[Dataset entries]
▬▬▬

(** * VortexL2 port-forward management (vortexl2/forward.py)

    A shallow embedding of [ForwardManager] and of the Python built-ins it
    relies on, followed by the properties of the reconciliation engine.

    Conventions of the embedding.
    - A Python [str] is a [string]; an [ascii] stands for the code point of
      the same number (U+0000 to U+00FF), and the character classes below are
      the interpreter's tables for exactly that range.
    - A Python [int] is a [Z].  The interpreter is CPython 3.11 with its
      default settings: [int] refuses a literal of more than 4300 digits.
      A port is an integer as [int] yields them, of at most 4300 digits, which
      [str] and the f-strings print; [Py.str_int] is the decimal text.
    - The operating system (sub-processes, the unit directory) is an abstract
      host, see [Host]; every call that acts on it, and every change of
      declared state, is recorded in a log.
    - Exceptions are values: a call of the manager returns or raises, see
      [outcome].  [run_command], the unlink and the write of a unit file
      catch every exception themselves; [Path.exists] is called outside any
      handler and re-raises the [OSError] of a failed probe. *)

From Stdlib Require Import String Ascii List ZArith NArith Bool Lia.
From Stdlib Require Import DecimalString DecimalPos.
Import ListNotations.

Local Open Scope string_scope.
Local Open Scope Z_scope.

(** ** Python built-ins on [str] *)

Module Py.

Definition code (c : ascii) : N := N_of_ascii c.

Definition between (lo hi : N) (c : ascii) : bool :=
  (N.leb lo (code c) && N.leb (code c) hi)%bool.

▬▬▬

◆ Instructions for the task: Give back every line of the data exactly.

◆ Task response:
(** * VortexL2 port-forward management (vortexl2/forward.py)

    A shallow embedding of [ForwardManager] and of the Python built-ins it
    relies on, followed by the properties of the reconciliation engine.

    Conventions of the embedding.
    - A Python [str] is a [string]; an [ascii] stands for the code point of
      the same number (U+0000 to U+00FF), and the character classes below are
      the interpreter's tables for exactly that range.
    - A Python [int] is a [Z].  The interpreter is CPython 3.11 with its
      default settings: [int] refuses a literal of more than 4300 digits.
      A port is an integer as [int] yields them, of at most 4300 digits, which
      [str] and the f-strings print; [Py.str_int] is the decimal text.
    - The operating system (sub-processes, the unit directory) is an abstract
      host, see [Host]; every call that acts on it, and every change of
      declared state, is recorded in a log.
    - Exceptions are values: a call of the manager returns or raises, see
      [outcome].  [run_command], the unlink and the write of a unit file
      catch every exception themselves; [Path.exists] is called outside any
      handler and re-raises the [OSError] of a failed probe. *)

From Stdlib Require Import String Ascii List ZArith NArith Bool Lia.
From Stdlib Require Import DecimalString DecimalPos.
Import ListNotations.

Local Open Scope string_scope.
Local Open Scope Z_scope.

(** ** Python built-ins on [str] *)

Module Py.

Definition code (c : ascii) : N := N_of_ascii c.

Definition between (lo hi : N) (c : ascii) : bool :=
  (N.leb lo (code c) && N.leb (code c) hi)%bool.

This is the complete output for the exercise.